Référence concernant les variations de performances aux différentes étapes

Les SSD présentent des caractéristiques de performances bien distinctes selon les différentes phases d'utilisation, comme le montre le tableau ci-dessous :

Phase d'utilisation Caractéristiques de performance Facteurs déterminants
Disque dur neuf et vierge Performances maximales, amplification d'écriture proche de 1 De nombreux blocs libres, la plus grande mémoire cache SLC
Utilisation normale (en dessous de la capacité de 70%) Globalement stable, avec de légères fluctuations Le ramassage régulier des déchets et le cache dynamique fonctionnent normalement
Grande capacité (plus de 851 TP6T à pleine charge) Ralentissement manifeste des opérations d'écriture, latence plus élevée lors des écritures aléatoires Augmentation spectaculaire de l'amplification en écriture, GC passif fréquent
En milieu de cycle (moins de 80% cycles P/E) Performances en lecture stables, légère baisse des performances en écriture Augmentation progressive de la surcharge ECC, peu de blocs défectueux
Fin de vie (plus de 901 cycles P/E 90%) Latence de lecture/écriture nettement plus élevée, ralentissements occasionnels Nombreux blocs défectueux, forte pression sur le système ECC

Solutions pratiques pour retarder la baisse des performances

Pour garantir la stabilité des performances de votre SSD sur le long terme, vous pouvez prendre les mesures suivantes.

Tout d'abord, veillez à disposer d'un espace libre suffisant. Au quotidien, essayez de conserver entre 10% et 15% de l'espace libre sur le disque, afin de laisser au contrôleur suffisamment d'espace pour la collecte des déchets et la répartition de l'usure. Si la stabilité des performances est particulièrement importante, vous pouvez également allouer manuellement un espace supplémentaire en surprovisionnement afin de bénéficier de performances plus stables à long terme.

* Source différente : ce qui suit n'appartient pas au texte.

(** [struct.unpack('<I', b)[0]]: exactly four bytes, little-endian. *)
Definition unpack_u32_le (b : bytes) : result Z :=
  match b with
  | [b0; b1; b2; b3] =>
      Ok (Z.lor (Z.lor b0 (Z.shiftl b1 8)) (Z.lor (Z.shiftl b2 16) (Z.shiftl b3 24)))
  | _ => Raise StructError
  end.

(** [for i in range(0, len(a)): a[i] ^= k]. *)
Definition xor_all (k : Z) (a : bytes) : bytes := (fun x => Z.lxor x k) <$> a.

(** Lines 129-136: from the key block as read to the raw key. *)
Definition unwrap_key (key_data : bytes) : result bytes :=
  let key_data := xor_all 0x64 key_data in
  dec ← aes_ecb_decrypt core_key key_data;
  s ← unpad dec;
  Ok (drop 17 s).

(** Lines 126-150: the key length, the key block, the raw key and its key
    box. *)
Definition read_key_box (f : file) : result (bytes * file) :=
  let '(key_length, f) := read 4 f in
  key_length ← unpack_u32_le key_length;
  let '(key_data, f) := read (Z.to_nat key_length) f in
  key_data ← unwrap_key key_data;
  key_box ← derive_key_box key_data;
  Ok (key_box, f).


(** ** The metadata block: base64, UTF-8 and JSON

    [base64.b64decode], [bytes.decode('utf-8')] and [json.loads] as CPython
    implements them; a [str] is the list of its code points. *)

Definition in_range (lo hi c : Z) : bool := (lo <=? c) && (c <=? hi).

(** The base64 alphabet [A-Za-z0-9+/]. *)
Definition b64_value (c : Z) : option Z :=
  if in_range 65 90 c then Some (c - 65)
  else if in_range 97 122 c then Some (c - 71)
  else if in_range 48 57 c then Some (c + 4)
  else if c =? 43 then Some 62
  else if c =? 47 then Some 63
  else None.

(** [binascii.a2b_base64] in its default, non-strict mode: characters
    outside the alphabet are skipped, a complete pad sequence ends the
    input, and a dangling quad is an error. *)
Fixpoint a2b_base64 (s : bytes) (quad_pos leftchar pads : Z) (out : bytes)
    : result bytes :=
  match s with
  | [] => if quad_pos =? 0 then Ok out else Raise BinasciiError
  | this_ch :: s' =>
      if this_ch =? 61 then
        if quad_pos >=? 2 then
          if quad_pos + (pads + 1) >=? 4 then Ok out
          else a2b_base64 s' quad_pos leftchar (pads + 1) out
        else a2b_base64 s' quad_pos leftchar pads out
      else
        match b64_value this_ch with
        | None => a2b_base64 s' quad_pos leftchar pads out
        | Some v =>
            if quad_pos =? 0 then a2b_base64 s' 1 v 0 out
            else if quad_pos =? 1 then
              a2b_base64 s' 2 (Z.land v 15) 0
                (out ++ [Z.lor (Z.shiftl leftchar 2) (Z.shiftr v 4)])
            else if quad_pos =? 2 then
              a2b_base64 s' 3 (Z.land v 3) 0
                (out ++ [Z.lor (Z.shiftl leftchar 4) (Z.shiftr v 2)])
            else
              a2b_base64 s' 0 0 0 (out ++ [Z.lor (Z.shiftl leftchar 6) v])
        end
  end.

Definition b64decode (s : bytes) : result bytes := a2b_base64 s 0 0 0 [].

Definition is_cont (b : Z) : bool := in_range 0x80 0xBF b.

Definition cont_bits (b : Z) : Z := Z.land b 0x3F.

(** Strict UTF-8 decoding: shortest forms only, no surrogates, nothing
    above U+10FFFF. *)
Fixpoint utf8_decode (s : bytes) : result (list Z) :=
  match s with
  | [] => Ok []
  | b0 :: s1 =>
      if b0 <? 0x80 then cons b0 <$> utf8_decode s1
      else if in_range 0xC2 0xDF b0 then
        match s1 with
        | b1 :: s2 =>
            if is_cont b1
            then cons (Z.lor (Z.shiftl (Z.land b0 0x1F) 6) (cont_bits b1)) <$> utf8_decode s2
            else Raise UnicodeDecodeError
        | _ => Raise UnicodeDecodeError
        end
      else if in_range 0xE0 0xEF b0 then
        match s1 with
        | b1 :: b2 :: s3 =>
            if in_range (if b0 =? 0xE0 then 0xA0 else 0x80)
                        (if b0 =? 0xED then 0x9F else 0xBF) b1 && is_cont b2
            then cons (Z.lor (Z.shiftl (Z.land b0 0x0F) 12)
                         (Z.lor (Z.shiftl (cont_bits b1) 6) (cont_bits b2)))
                   <$> utf8_decode s3
            else Raise UnicodeDecodeError
        | _ => Raise UnicodeDecodeError
        end
      else if in_range 0xF0 0xF4 b0 then
        match s1 with
        | b1 :: b2 :: b3 :: s4 =>
            if in_range (if b0 =? 0xF0 then 0x90 else 0x80)
                        (if b0 =? 0xF4 then 0x8F else 0xBF) b1
               && is_cont b2 && is_cont b3
            then cons (Z.lor (Z.shiftl (Z.land b0 0x07) 18)
                         (Z.lor (Z.shiftl (cont_bits b1) 12)
                            (Z.lor (Z.shiftl (cont_bits b2) 6) (cont_bits b3))))
                   <$> utf8_decode s4
            else Raise UnicodeDecodeError
        | _ => Raise UnicodeDecodeError
        end
      else Raise UnicodeDecodeError
  end.

(** The values [json.loads] builds.  A number keeps its lexeme; [NaN],
    [Infinity] and [-Infinity] are floats; an object keeps its members in
    source order. *)
Inductive json : Type :=
  | JNull
  | JBool (b : bool)
  | JInt (lexeme : list Z)
  | JFloat (lexeme : list Z)
  | JStr (s : list Z)
  | JArr (items : list json)
  | JObj (members : list (list Z * json)).

(** The code points of an ASCII literal. *)
Fixpoint codes (s : string) : list Z :=
  match s with
  | EmptyString => []
  | String a s' => Z.of_N (Ascii.N_of_ascii a) :: codes s'
  end.

Definition is_ws (c : Z) : bool :=
  (c =? 32) || (c =? 9) || (c =? 10) || (c =? 13).

Definition is_digit (c : Z) : bool := in_range 48 57 c.

Fixpoint skip_ws (s : list Z) : list Z :=
  match s with
  | c :: s' => if is_ws c then skip_ws s' else s
  | [] => []
  end.

Fixpoint span_digits (s : list Z) : list Z * list Z :=
  match s with
  | c :: s' =>
      if is_digit c then let '(ds, rest) := span_digits s' in (c :: ds, rest)
      else ([], s)
  | [] => ([], [])
  end.

Definition starts_with (lit : string) (s : list Z) : bool :=
  bool_decide (take (length (codes lit)) s = codes lit).

Definition hex_digit (c : Z) : option Z :=
  if is_digit c then Some (c - 48)
  else if in_range 97 102 c then Some (c - 87)
  else if in_range 65 70 c then Some (c - 55)
  else None.

Definition hex4 (h1 h2 h3 h4 : Z) : option Z :=
  a ← hex_digit h1; b ← hex_digit h2; c ← hex_digit h3; d ← hex_digit h4;
  Some (Z.lor (Z.shiftl a 12) (Z.lor (Z.shiftl b 8) (Z.lor (Z.shiftl c 4) d))).

(** The character after a backslash: quote, backslash, slash, and
    [b f n r t] for the control characters 8, 12, 10, 13, 9. *)
Definition escape_char (c : Z) : option Z :=
  if c =? 34 then Some 34
  else if c =? 92 then Some 92
  else if c =? 47 then Some 47
  else if c =? 98 then Some 8
  else if c =? 102 then Some 12
  else if c =? 110 then Some 10
  else if c =? 114 then Some 13
  else if c =? 116 then Some 9
  else None.

(** [scanstring] in strict mode, from just after the opening quote: the
    string and the input after its closing quote. *)
Fixpoint scanstring (s : list Z) (acc : list Z) : result (list Z * list Z) :=
  match s with
  | [] => Raise JSONDecodeError
  | c :: s1 =>
      if c =? 34 then Ok (acc, s1)
      else if c =? 92 then
        match s1 with
        | [] => Raise JSONDecodeError
        | e :: s2 =>
            if e =? 117 then
              match s2 with
              | h1 :: h2 :: h3 :: h4 :: s3 =>
                  match hex4 h1 h2 h3 h4 with
                  | None => Raise JSONDecodeError
                  | Some c1 =>
                      match s3 with
                      | b :: u :: g1 :: g2 :: g3 :: g4 :: s4 =>
                          if in_range 0xD800 0xDBFF c1 && (b =? 92) && (u =? 117) then
                            match hex4 g1 g2 g3 g4 with
                            | None => Raise JSONDecodeError
                            | Some c2 =>
                                if in_range 0xDC00 0xDFFF c2
                                then scanstring s4
                                       (acc ++ [0x10000 + Z.lor (Z.shiftl (Z.land c1 0x3FF) 10)
                                                                (Z.land c2 0x3FF)])
                                else scanstring s3 (acc ++ [c1])
                            end
                          else scanstring s3 (acc ++ [c1])
                      | _ => scanstring s3 (acc ++ [c1])
                      end
                  end
              | _ => Raise JSONDecodeError
              end
            else
              match escape_char e with
              | Some c' => scanstring s2 (acc ++ [c'])
              | None => Raise JSONDecodeError
              end
        end
      else if c <=? 0x1f then Raise JSONDecodeError
      else scanstring s1 (acc ++ [c])
  end.

(** The number at the head of the input: an optional minus sign, then
    [0] or a digit [1-9] and more digits, then an optional fraction (a dot
    and digits) and an optional exponent ([e] or [E], a sign, digits). *)
Definition match_number (s : list Z) : result (json * list Z) :=
  let '(sign, s1) := match s with
                     | c :: s' => if c =? 45 then ([c], s') else ([], s)
                     | [] => ([], [])
                     end in
  match s1 with
  | [] => Raise JSONDecodeError
  | c :: s2 =>
      if in_range 48 57 c then
        let '(int_digits, s3) := if c =? 48 then ([], s2) else span_digits s2 in
        let integer := sign ++ c :: int_digits in
        let '(frac, s4) :=
          match s3 with
          | dot :: d :: s3' =>
              if (dot =? 46) && is_digit d
              then let '(ds, rest) := span_digits s3' in (dot :: d :: ds, rest)
              else ([], s3)
          | _ => ([], s3)
          end in
        let '(exp, s5) :=
          match s4 with
          | e :: s4' =>
              if (e =? 101) || (e =? 69) then
                let '(esign, s4'') :=
                  match s4' with
                  | g :: t => if (g =? 45) || (g =? 43) then ([g], t) else ([], s4')
                  | [] => ([], [])
                  end in
                let '(ds, rest) := span_digits s4'' in
                match ds with
                | [] => ([], s4)
                | _ => (e :: esign ++ ds, rest)
                end
              else ([], s4)
          | [] => ([], s4)
          end in
        match frac, exp with
        | [], [] => Ok (JInt integer, s5)
        | _, _ => Ok (JFloat (integer ++ frac ++ exp), s5)
        end
      else Raise JSONDecodeError
  end.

Deuxièmement, assurez-vous que la commande TRIM fonctionne correctement. Windows 7 et les versions ultérieures prennent en charge la fonction TRIM par défaut. Évitez d'utiliser d'anciens outils de gestion de disque qui ne prennent pas en charge la fonction TRIM, et ne configurez pas le SSD en mode RAID sauf si cela est absolument nécessaire.

Troisièmement, assurez un refroidissement adéquat. Pour les SSD PCIe 4.0 et plus récents, il est recommandé d'installer un dissipateur thermique adapté tout en veillant à assurer une bonne circulation de l'air à l'intérieur du boîtier de l'ordinateur afin d'éviter tout ralentissement dû à la chaleur et toute baisse de vitesse lors de longues périodes de charge élevée.

Enfin, veillez à mettre à jour régulièrement le micrologiciel du SSD. Les fabricants optimisent les algorithmes de ramasse-miettes et corrigent les problèmes de performances connus grâce à des mises à jour du micrologiciel, ce qui améliore la stabilité à long terme. Vérifier régulièrement la disponibilité des mises à jour du micrologiciel et les installer permet d'améliorer efficacement l'expérience utilisateur.